The book has received endorsements from such influential Christian leaders as J.I. Packer, author and professor of theology at Regent College; Charles Colson, founder of Prison Fellowship; R. Albert Mohler Jr., president of The Southern Baptist Theological Seminary; J. Randall O’Brien, executive vice president and provost of Baylor University; Alister McGrath, professor of historical theology at Oxford University; and Thom Rainer, president of LifeWay Christian Resources.

Packer described “Renewing Minds” as “in every way a landmark book.”

“Visionary and magisterial, Dockery’s big-picture manifesto vividly blocks in the demanding standards, proper cultural contextualization, and strategic global significance of Christian higher education today,” Packer wrote. “The Bible-anchored argumentation convinces the head, and the writer’s zeal warms the heart.”

Colson called the book “timely and valuable resource,” writing that Dockery is “challenging the academy to make biblical worldview the foundation for not only renewing minds but also developing character.”

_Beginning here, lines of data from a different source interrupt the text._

(* ===== verification/MerkleInsert.v ===== *)
(** * [add_given_item] implements insertion of a new key

    The two cases of the operation, the condition under which every rehashing on
    the path changes the hash, and the effect on the finite map. *)

From S2P Require Import Prelude BaseUint Serializer MerkleNode Database MerkleTree MerkleInv.
From S2P Require Import MerkleLoad MerkleMap MerkleAdd.

Section insert.
Context `{SHA512} `{Indeterminate} {D : Type} `{RocksDBLaws D}.
Implicit Types (s : store_t D) (G : gmap path place) (k p q : path) (n : RadixMerkleTreeNode).
Implicit Types (key : uint256) (item it : RadixMerkleTreeLeaf).
Implicit Types (m : gmap uint256 RadixMerkleTreeLeaf) (v : path → option RadixMerkleTreeNode).

(** ** Leaves *)

Definition leaf_at s G q it : Prop :=
  ∃ n, nd s G q = Some n ∧ is_inner n = false ∧ item_ n = Some it.

Lemma holds_leaf_at s G key it : holds s G key it ↔ (∃ q, leaf_at s G q it) ∧ index_ it = key.
Proof.
  split; [intros (q & n & ? & ? & ? & ?)|intros [(q & n & ? & ? & ?) ?]].
  - split; [by exists q, n|done].
  - by exists q, n.
Qed.

Lemma inner_not_leaf s G q it n : nd s G q = Some n → is_inner n = true → ¬ leaf_at s G q it.
Proof. intros Hn Hi (n' & Hn' & Hi' & _). congruence. Qed.

Lemma leaf_at_nd s G s' G' q it : nd s' G' q = nd s G q → leaf_at s' G' q it ↔ leaf_at s G q it.
Proof. unfold leaf_at. by intros ->. Qed.

(** Rehashing a path moves no leaf. *)
Lemma leaf_at_off_path root k (m1 m2 : nat) d G s s' q it :
  tree_inv root k m1 G s → tree_inv root k m2 G s' → d ≤ length k → is_Some (G !! take d k) →
  same_off_path k d G s s' → leaf_at s' G q it ↔ leaf_at s G q it.
Proof.
  intros Hinv Hinv' Hd Hs [_ _ Hq _].
  destruct (decide (length q < d ∧ q = take (length q) k)) as [[Hl Eq]|Hn].
  - destruct (path_inner _ _ _ _ _ d k Hinv Hs (length q)) as (x & Hx & Hxi); [lia..|].
    destruct (path_inner _ _ _ _ _ d k Hinv' Hs (length q)) as (y & Hy & Hyi); [lia..|].
    rewrite <-Eq in Hx, Hy. split; intros Hlf; exfalso; by eapply inner_not_leaf in Hlf.
  - apply leaf_at_nd, Hq. intros j Hj ->. apply Hn. rewrite length_take, Nat.min_l by lia. done.
Qed.

Lemma same_off_path_frame k d G s s' : same_off_path k d G s s' → step_frame G G s s'.
Proof.
  intros [Hr Hn _ Hh]. constructor; [eauto| |by rewrite Hn|eauto].
  intros h _ _. cbn. by rewrite Hr.
Qed.

Lemma abs_insert s G s' G' m item :
  abs s G m → m !! index_ item = None →
  (∀ it, (∃ q, leaf_at s' G' q it) ↔ (∃ q, leaf_at s G q it) ∨ it = item) →
  abs s' G' (<[index_ item := item]> m).
Proof.
  intros Ha Hm Hl key it. rewrite holds_leaf_at, Hl.
  specialize (Ha key it). rewrite holds_leaf_at in Ha.
  destruct (decide (key = index_ item)) as [->|Hne].
  - rewrite lookup_insert_eq. split; [naive_solver|].
    intros [[Hq| ->] E]; [|done]. rewrite (proj2 Ha) in Hm; naive_solver.
  - rewrite lookup_insert_ne, Ha by done. naive_solver.
Qed.

(** What hanging a new leaf at [pc] under the inner node at [p] does to the leaves. *)
Lemma leaf_at_added s G s1 G1 p pc n n1 item ty q it :
  nd s G p = Some n → is_inner n = true → is_inner n1 = true → G !! pc = None → pc ≠ p →
  leaf_ty ty →
  (∀ q, nd s1 G1 q = if decide (q = p) then Some n1
                     else if decide (q = pc) then Some (new_leaf item ty) else nd s G q) →
  leaf_at s1 G1 q it ↔ leaf_at s G q it ∨ q = pc ∧ it = item.
Proof.
  intros Hn Hi Hi1 Hnone Hne Hty%(is_inner_new_leaf item) Hnd.
  unfold leaf_at at 1. rewrite Hnd. case_decide as E1; [subst q|case_decide as E2; [subst q|]].
  - split; [intros (? & [= <-] & Hx & _); congruence|].
    intros [?%(inner_not_leaf _ _ _ _ _ Hn)|[? _]]; done.
  - assert (¬ leaf_at s G pc it) as Hnl by (intros (x & (? & ? & _)%nd_Some & _); congruence).
    naive_solver.
  - unfold leaf_at. naive_solver.
Qed.

Lemma ghost_keeps G p pl q l :
  G !! p = None → G !! q = Some (Mem l) → <[p := pl]> G !! q = Some (Mem l).
Proof. intros Hp Hq. rewrite lookup_insert_ne; [done|]. intros <-. congruence. Qed.

(** ** Hanging the item under the inner node the descent stops at *)

Lemma with_child_digest n b c h : node_digest (with_child n b c h) = node_digest (with_child n b None h).
Proof. done. Qed.

Lemma take_ne_take k j e : j ≠ e → j ≤ length k → e ≤ length k → take j k ≠ take e k.
Proof. intros ? ? ? E%(f_equal length). rewrite !length_take in E. lia. Qed.

Lemma add_at_inner root key e b G s l n stack item ty :
  wf256 key → tree_inv root [] 0 G s → stack_ok G (nibbles key) e stack →
  e < 64 → G !! take e (nibbles key) = Some (Mem l) → heap s !! l = Some n →
  is_inner n = true → nibbles key !! e = Some b → is_empty_branch n b = true →
  rehash (nd s G) (nibbles key) (S e) key = true → index_ item = key → leaf_ty ty →
  ∃ s' G',
    (add_leaf_child l item ty b;; dirty_up stack key l;; mret true) s = Ok (true, s') ∧
    tree_inv root (nibbles key) 0 G' s' ∧ step_frame G G' s s' ∧
    (∀ q it, leaf_at s' G' q it ↔ leaf_at s G q it ∨ q = take (S e) (nibbles key) ∧ it = item).
Proof.
  intros Hkey Hinv Hst He Hl Hn Hi Hb Hemp Hre Hix Hty.
  pose proof (length_nibbles_wf _ Hkey) as Lk. pose proof (nibble_lt _ _ _ Hb) as Hb16.
  assert (nd s G (take e (nibbles key)) = Some n) as Hnd by (by rewrite (nd_Mem _ _ _ _ Hl)).
  cbn [rehash] in Hre. rewrite Hnd, Hb in Hre. apply andb_true_iff in Hre as [Hne Hre].
  apply bool_decide_eq_true in Hne.
  assert (G !! take (S e) (nibbles key) = None) as Hnone.
  { rewrite (take_S_path _ _ _ Hb). by eapply (ti_empty _ _ _ _ _ Hinv); [..|unfold stale; lia|]. }
  apply (tree_inv_weaken _ _ (nibbles key) (S e)) in Hinv.
  destruct (add_leaf_child_spec _ _ _ _ _ _ _ _ item ty Hkey Hinv Hb Hl Hn Hi Hnone Hix Hty Hne)
    as (Hrun & Hinv1 & Hfr1 & Hnd1).
  set (lc := next_loc s) in *. set (n1 := relinked n b lc key) in *.
  set (s1 := write_at _ l n1) in *. set (G1 := <[_ := Mem lc]> G) in *.
  assert (take (S e) (nibbles key) ≠ take e (nibbles key)) as Hpne by (apply take_ne_take; lia).
  assert (G1 !! take e (nibbles key) = Some (Mem l)) as Hl1 by (unfold G1; by rewrite lookup_insert_ne).
  assert (∀ q l', G !! q = Some (Mem l') → G1 !! q = Some (Mem l')) as Hmem.
  { intros q l'. by apply ghost_keeps. }
  destruct (dirty_up_spec root key G1 e Hkey ltac:(lia) s1 stack l n1)
    as (s' & Hrun' & Hinv' & Hsame);
    [done|by eapply stack_ok_mono|done|apply lookup_insert_eq|..].
  { rewrite <-Hre. apply rehash_ext. intros j Hj. rewrite Hnd1.
    rewrite !decide_False by (apply take_ne_take; lia). done. }
  exists s', G1. split_and!; [by step Hrun; step Hrun'|done|..].
  { eapply step_frame_trans; [done|by eapply same_off_path_frame]. }
  intros q it. rewrite (leaf_at_off_path root _ _ _ e _ _ _ q it Hinv1 Hinv' ltac:(lia) ltac:(eauto) Hsame).
  by apply (leaf_at_added s G s1 G1 _ _ n n1 item ty q it Hnd).
Qed.

(** ** Splitting the leaf the descent stops at *)

(** Hanging the two items under the new inner node [sh] at depth [e] and rehashing
    the path changes every hash on the way. *)
Definition split_rehash v k (e : nat) sh (b1 b2 : nat) key okey : bool :=
  let n1 := with_child sh b1 None key in
  let n2 := with_child n1 b2 None okey in
  bool_decide (node_digest n1 ≠ hash_ sh) &&
  bool_decide (node_digest n2 ≠ node_digest n1) && rehash v k e (node_digest n2).

Section add_two.
Context root key okey t d e b1 b2 G s l stack item other ty
  (Hkey : wf256 key) (Hokey : wf256 okey) (He : d ≤ e < 64)
  (Etk : take e (nibbles key) = take e (nibbles okey))
  (Hb1 : nibbles key !! e = Some b1) (Hb2 : nibbles okey !! e = Some b2) (Hbne : b1 ≠ b2)
  (Hsp : splitting root (nibbles key) t d e G s l stack)
  (Hix : index_ item = key) (Hox : index_ other = okey) (Hty : leaf_ty ty).

Let n1 := with_child (split_shell t d e) b1 None key.
Let n2 := with_child n1 b2 None okey.

Lemma add_two_leaves :
  node_digest n1 ≠ hash_ (split_shell t d e) → node_digest n2 ≠ node_digest n1 →
  ∃ s2 G2 n2',
    (add_leaf_child l item ty b1;; add_leaf_child l other ty b2) s = Ok (tt, s2) ∧
    tree_inv root (nibbles key) e G2 s2 ∧ step_frame G G2 s s2 ∧
    (∀ q l', G !! q = Some (Mem l') → G2 !! q = Some (Mem l')) ∧
    heap s2 !! l = Some n2' ∧ hash_ n2' = node_digest n2 ∧
    (∀ q, length q < e → nd s2 G2 q = nd s G q) ∧
    (∀ q it, leaf_at s2 G2 q it ↔
       leaf_at s G q it ∨ q = take (S e) (nibbles key) ∧ it = item ∨
       q = take (S e) (nibbles okey) ∧ it = other).
Proof.
  destruct Hsp as [Hinv Hl Hn Hlf Hst]. intros Hne1 Hne2.
  pose proof (length_nibbles_wf _ Hkey) as Lk. pose proof (length_nibbles_wf _ Hokey) as Lk'.
  assert (nd s G (take e (nibbles key)) = Some (split_shell t d e)) as Hnd
    by (by rewrite (nd_Mem _ _ _ _ Hl)).
  assert (G !! take (S e) (nibbles key) = None) as Hnone by (by rewrite (take_S_path _ _ _ Hb1)).
  destruct (add_leaf_child_spec _ _ _ _ _ _ _ _ item ty Hkey Hinv Hb1 Hl Hn eq_refl Hnone Hix Hty Hne1)
    as (Hrun1 & Hinv1 & Hfr1 & Hnd1).
  set (m1 := relinked _ b1 _ key) in *. set (s1 := write_at _ l m1) in *.
  set (G1 := <[_ := Mem (next_loc s)]> G) in *.
  assert (∀ q l', G !! q = Some (Mem l') → G1 !! q = Some (Mem l')) as Hmem1
    by (intros q l'; by apply ghost_keeps).
  apply (tree_inv_path _ _ (nibbles okey)) in Hinv1; [|done].
  apply (tree_inv_mono _ _ _ (S e)) in Hinv1; [|lia].
  assert (G1 !! take (S e) (nibbles okey) = None) as Hnone1.
  { unfold G1. rewrite (take_S_path _ _ _ Hb1), (take_S_path _ _ _ Hb2), <-Etk.
    rewrite lookup_insert_ne; [done|]. by intros [_ ?]%app_inj_tail. }
  assert (G1 !! take e (nibbles okey) = Some (Mem l)) as Hl1 by (rewrite <-Etk; by apply Hmem1).
  assert (nd s1 G1 (take e (nibbles okey)) = Some m1) as Hnd1'.
  { rewrite (nd_Mem _ _ _ _ Hl1). apply lookup_insert_eq. }
  destruct (add_leaf_child_spec _ okey e b2 G1 s1 l m1 other ty Hokey Hinv1 Hb2 Hl1
    (lookup_insert_eq _ _ _) eq_refl Hnone1 Hox Hty Hne2) as (Hrun2 & Hinv2 & Hfr2 & Hnd2).
  set (m2 := relinked m1 b2 _ okey) in *. set (s2 := write_at _ l m2) in *.
  set (G2 := <[_ := Mem (next_loc s1)]> G1) in *.
  exists s2, G2, m2. split_and!.
  - by step Hrun1.
  - by apply (tree_inv_path _ (nibbles okey)).
  - by eapply step_frame_trans.
  - intros q l' Hq. by apply ghost_keeps, Hmem1.
  - apply lookup_insert_eq.
  - done.
  - intros q Hq. rewrite Hnd2, Hnd1. rewrite !decide_False; [done|..];
      intros ->; rewrite length_take in Hq; lia.
  - intros q it.
    rewrite (leaf_at_added s1 G1 s2 G2 _ _ m1 m2 other ty q it Hnd1' eq_refl eq_refl Hnone1);
      [|apply take_ne_take; lia|done|done].
    rewrite (leaf_at_added s G s1 G1 _ _ _ m1 item ty q it Hnd eq_refl eq_refl Hnone);
      [tauto|apply take_ne_take; lia|done|done].
Qed.

Lemma add_two :
  split_rehash (nd s G) (nibbles key) e (split_shell t d e) b1 b2 key okey = true →
  ∃ s' G',
    (add_leaf_child l item ty b1;; add_leaf_child l other ty b2;;
     dirty_up stack key l;; mret true) s = Ok (true, s') ∧
    tree_inv root (nibbles key) 0 G' s' ∧ step_frame G G' s s' ∧
    (∀ q it, leaf_at s' G' q it ↔
       leaf_at s G q it ∨ q = take (S e) (nibbles key) ∧ it = item ∨
       q = take (S e) (nibbles okey) ∧ it = other).
Proof.
  intros [[Hne1 Hne2]%andb_true_iff Hre]%andb_true_iff.
  apply bool_decide_eq_true in Hne1, Hne2.
  pose proof (length_nibbles_wf _ Hkey) as Lk.
  destruct (add_two_leaves Hne1 Hne2)
    as (s2 & G2 & n2' & Hrun & Hinv2 & Hfr2 & Hmem & Hn2 & Hh2 & Hnd2 & Hlf).
  pose proof (Hmem _ _ (sp_place _ _ _ _ _ _ _ _ _ Hsp)) as Hl2.
  destruct (dirty_up_spec root key G2 e Hkey ltac:(lia) s2 stack l n2')
    as (s' & Hrun' & Hinv' & Hsame);
    [done|eapply stack_ok_mono, sp_stack; done|done|done|..].
  { rewrite Hh2, <-Hre. apply rehash_ext. intros j Hj. f_equal. apply Hnd2.
    rewrite length_take. lia. }
  exists s', G2. split_and!; [|done|..].
  - apply bind_inv in Hrun as ([] & s1 & Hr1 & Hr2). step Hr1. step Hr2. by step Hrun'.
  - eapply step_frame_trans; [done|by eapply same_off_path_frame].
  - intros q it. rewrite <-Hlf.
    exact (leaf_at_off_path root _ _ _ e _ _ _ q it Hinv2 Hinv' ltac:(lia) ltac:(eauto) Hsame).
Qed.
End add_two.
End insert.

In the book’s preface, Dockery identifies the primary audience for the book as administrators, trustees, church leaders, faculty and staff of Christ-centered institutions, as well as students or parents of students who are considering a Christian college or university.

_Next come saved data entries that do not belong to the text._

Lemma nd_leaf q : nd s' G q = if decide (q = take e k) then Some x else nd s G q.
Proof. apply nd_write; [apply Hinv|done]. Qed.

(** An inner node of the new tree is a node of the old one. *)
Lemma nd_leaf_inner q y : nd s' G q = Some y → is_inner y = true → nd s G q = Some y.
Proof. rewrite nd_leaf. case_decide; [|done]. intros [= <-] ?. congruence. Qed.

Lemma leaf_link q i n' h :
  ¬ stale k mm (q ++ [i]) → (∀ n', nd s G (q ++ [i]) = Some n' → hash_ n' = h) →
  nd s' G (q ++ [i]) = Some n' → hash_ n' = h.
Proof.
  intros Hst Hlk. rewrite nd_leaf. case_decide as E; [|apply Hlk]. intros [= <-].
  destruct Hhash as [-> | ->].
  - apply Hlk. by rewrite E, (nd_Mem _ _ _ _ Hl).
  - exfalso. apply Hst. unfold stale. apply (f_equal length) in E as El.
    rewrite length_app, length_take in *. cbn in *.
    rewrite Nat.min_l in El by lia. rewrite El. split; [lia|done].
Qed.

Lemma leaf_step : tree_inv root k mm G s'.
Proof.
  assert (∀ q, ¬ stale k 0 q) as Hns by (unfold stale; lia). constructor.
  - apply Hinv.
  - intros l'. cbn. rewrite lookup_insert. case_decide; [subst l'|apply Hinv].
    intros _. apply (ti_fresh _ _ _ _ _ Hinv). eauto.
  - apply Hinv.
  - intros q pl Hq. enough (is_Some (nd s' G q)) as Hs by (unfold nd in Hs; by rewrite Hq in Hs).
    rewrite nd_leaf. case_decide; [eauto|].
    destruct (ti_total _ _ _ _ _ Hinv _ _ Hq) as [y Hy]. exists y. apply nd_Some. eauto.
  - intros q y. rewrite nd_leaf. case_decide; [|apply Hinv]. intros [= <-]. by subst q.
  - intros q y Hy Hi Hst. eapply (ti_digest _ _ _ _ _ Hinv); [by apply nd_leaf_inner|done|].
    intros i. apply Hns.
  - intros q y i Hy Hi Hlt Hst Hemp.
    eapply (ti_empty _ _ _ _ _ Hinv); eauto using nd_leaf_inner.
  - intros q y i Hy Hi Hlt Hst Hemp.
    destruct (ti_child _ _ _ _ _ Hinv q y i) as (c & h & ? & ? & ? & Hlk);
      eauto using nd_leaf_inner.
    exists c, h. split_and!; [done..|]. intros n'. by apply leaf_link.
  - intros q i (y & Hy & Hi & Hlt)%(ti_parent _ _ _ _ _ Hinv). exists y.
    rewrite nd_leaf, decide_False; [done|]. intros ->.
    rewrite (nd_Mem _ _ _ _ Hl) in Hy. congruence.
Qed.

Lemma leaf_step_leaves item q it :
  item_ x = Some item →
  leaf_at s' G q it ↔ leaf_at s G q it ∧ q ≠ take e k ∨ q = take e k ∧ it = item.
Proof.
  intros Hxi. unfold leaf_at at 1. rewrite nd_leaf. case_decide as E; [subst q|].
  - split; [intros (y & [= <-] & _ & Hy); right; split; congruence|].
    intros [[_ ?]|[_ ->]]; [done|]. by exists x.
  - split; [by left|]. by intros [[? _]|[? _]].
Qed.
End leaf_step.

(** ** The operation *)

(** [n] with the item replaced, before rehashing. *)
Definition with_item n item (ty : TreeNodeType) : RadixMerkleTreeNode :=
  mkNode (hash_ n) (children_hash_ n) (children_ n) (Some item) (is_transaction_tree_ n) ty
    (branch_mask_ n).

(** Every rehashing of [update_given_item] above the leaf changes the hash it
    replaces, unless the leaf keeps its hash. *)
Definition update_rehash v item (is_transaction : bool) : bool :=
  let k := nibbles (index_ item) in
  match stop_from v k depth_fuel 0 with
  | None => false
  | Some (d, n) =>
      let h := node_digest (with_item n item (leaf_type is_transaction)) in
      bool_decide (hash_ n = h) || rehash v k d h
  end.

#[export] Instance update_rehash_proper : Proper (view_eq ==> eq ==> eq ==> eq) update_rehash.
Proof.
  intros v v' Hv item ? <- tx ? <-. unfold update_rehash.
  pose proof (stop_from_ext v v' (nibbles (index_ item)) depth_fuel 0 Hv) as E.
  destruct (stop_from v _ _ _) as [[d n]|], (stop_from v' _ _ _) as [[d' n']|]; [|done..].
  cbn in E. injection E as <- E1 E2 E3 E4 E5 E6.
  unfold node_digest, preimage, with_item. cbn [hash_ children_hash_ item_ type_ branch_mask_
    is_transaction_tree_]. rewrite E1, E2, E4, E6. by rewrite Hv.
Qed.

Lemma is_inner_leaf_type n item b : is_inner (with_item n item (leaf_type b)) = false.
Proof. by destruct b. Qed.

In “Renewing Minds,” Dockery seeks to provide an introduction to the field of Christian higher education. He referred to a book by James Burtchaell written about a decade ago called “The Dying of the Light,” in which the author examines how institutions that once had a distinct Christian commitment had lost that identity. Dockery said “Renewing Minds” is an attempt to help Christian colleges and universities that want to be faithful to their mission and intentional about their purpose

“Being faithful will involve more than mere piety or spirituality, which by itself will not sustain the idea of a Christian university,” Dockery said. “We need a model of higher education that confesses the sovereignty of the triune God over the whole cosmos, in all spheres and kingdoms, visible and invisible.”

The result of such an approach will be Christians who will graduate from college ready to engage the culture with the truth of Christianity, Dockery said.

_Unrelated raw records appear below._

(* ===== verification/Instances.v ===== *)
(** * Concrete parameters

    Instances of the parameters of the development, on which its theorems are
    evaluated: a digest function with 64-byte results, contents for uninitialised
    hashes, and the finite-map database of [Database].  Nothing outside concrete
    evaluations depends on them. *)

From S2P Require Import Prelude BaseUint Serializer MerkleNode Database MerkleTree MerkleInv.
From S2P Require Import MerkleLoad MerkleMap MerkleAdd.
From S2P Require Import MerkleInsert MerkleOps MerkleCheck.

(** A polynomial digest of the message and its length. *)
Definition poly_digest (m : bytes) : bytes :=
  le_split 64 (foldl (λ a b, Z.land (a * 1000003 + byte.unsigned b + 1) 0xffffffffffffffff)%Z
                 (Z.of_nat (length m)) m).

#[local] Instance poly_SHA512 : SHA512 := {|
  sha512 := poly_digest;
  sha512_length m := length_le_split 64 _;
|}.

#[local] Instance zero_Indeterminate : Indeterminate.
Proof.
  refine {| indet_hash := uint256_zero; indet_hashes := replicate 16 uint256_zero |}.
  - reflexivity.
  - split; [done|]. by apply Forall_replicate.
Defined.

(** A process that has just started, on an empty database. *)
Definition empty_store : store_t (gmap bytes bytes) := mkStore ∅ 1%positive ∅.

(** The key whose first byte is [a] and second byte is [b], and an item of data [d]. *)
Definition ex_key (a b : byte) : uint256 := a :: b :: replicate 30 Byte.x07.
Definition ex_item (a b : byte) (d : string) : RadixMerkleTreeLeaf :=
  mkLeaf (ex_key a b) (mkSerializer (str d)).

(** The result of a run that succeeds, and its final store. *)
Definition run_store {A} (c : prog (store_t (gmap bytes bytes)) A)
    (s : store_t (gmap bytes bytes)) : store_t (gmap bytes bytes) :=
  match c s with Ok (_, s') => s' | Err _ => s end.

(** A tree with one item. *)
Definition ex_tree : RadixMerkleTree := mkTree 1%positive 0 STATE_VALID TYPE_ACCOUNT_TREE.
Definition ex_store0 := run_store (RadixMerkleTree_new false 0) empty_store.
Definition ex_ghost0 : gmap path place := {[ [] := Mem 1%positive ]}.
Definition ex_store1 := run_store (add_item ex_tree (ex_item Byte.x12 Byte.x34 "abc") false) ex_store0.
Definition ex_ghost1 : gmap path place := {[ [] := Mem 1%positive; [1] := Mem 2%positive ]}.

Lemma ex_tree0_ok : tree_inv 1%positive [] 0 ex_ghost0 ex_store0.
Proof. apply tree_check_sound. vm_compute. reflexivity. Qed.

Lemma ex_tree1_ok : tree_inv 1%positive [] 0 ex_ghost1 ex_store1.
Proof. apply tree_check_sound. vm_compute. reflexivity. Qed.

“As Christ-followers we are not called out of this fallen world, but we are called to engage it and to sanctify the ongoing secular society in which we live,” Dockery writes in the book. “I believe this is the reality of incarnational Christianity. It is the pattern of truth found in Christ Himself. That being the case, there is no sphere of humanity to which Jesus Christ is irrelevant; and certainly that includes the academic world, which is the focus of this book.”

The 264-page book retails for $19.99 and is available at LifeWay Christian Stores and at online retailers such as Amazon and Barnes & Noble.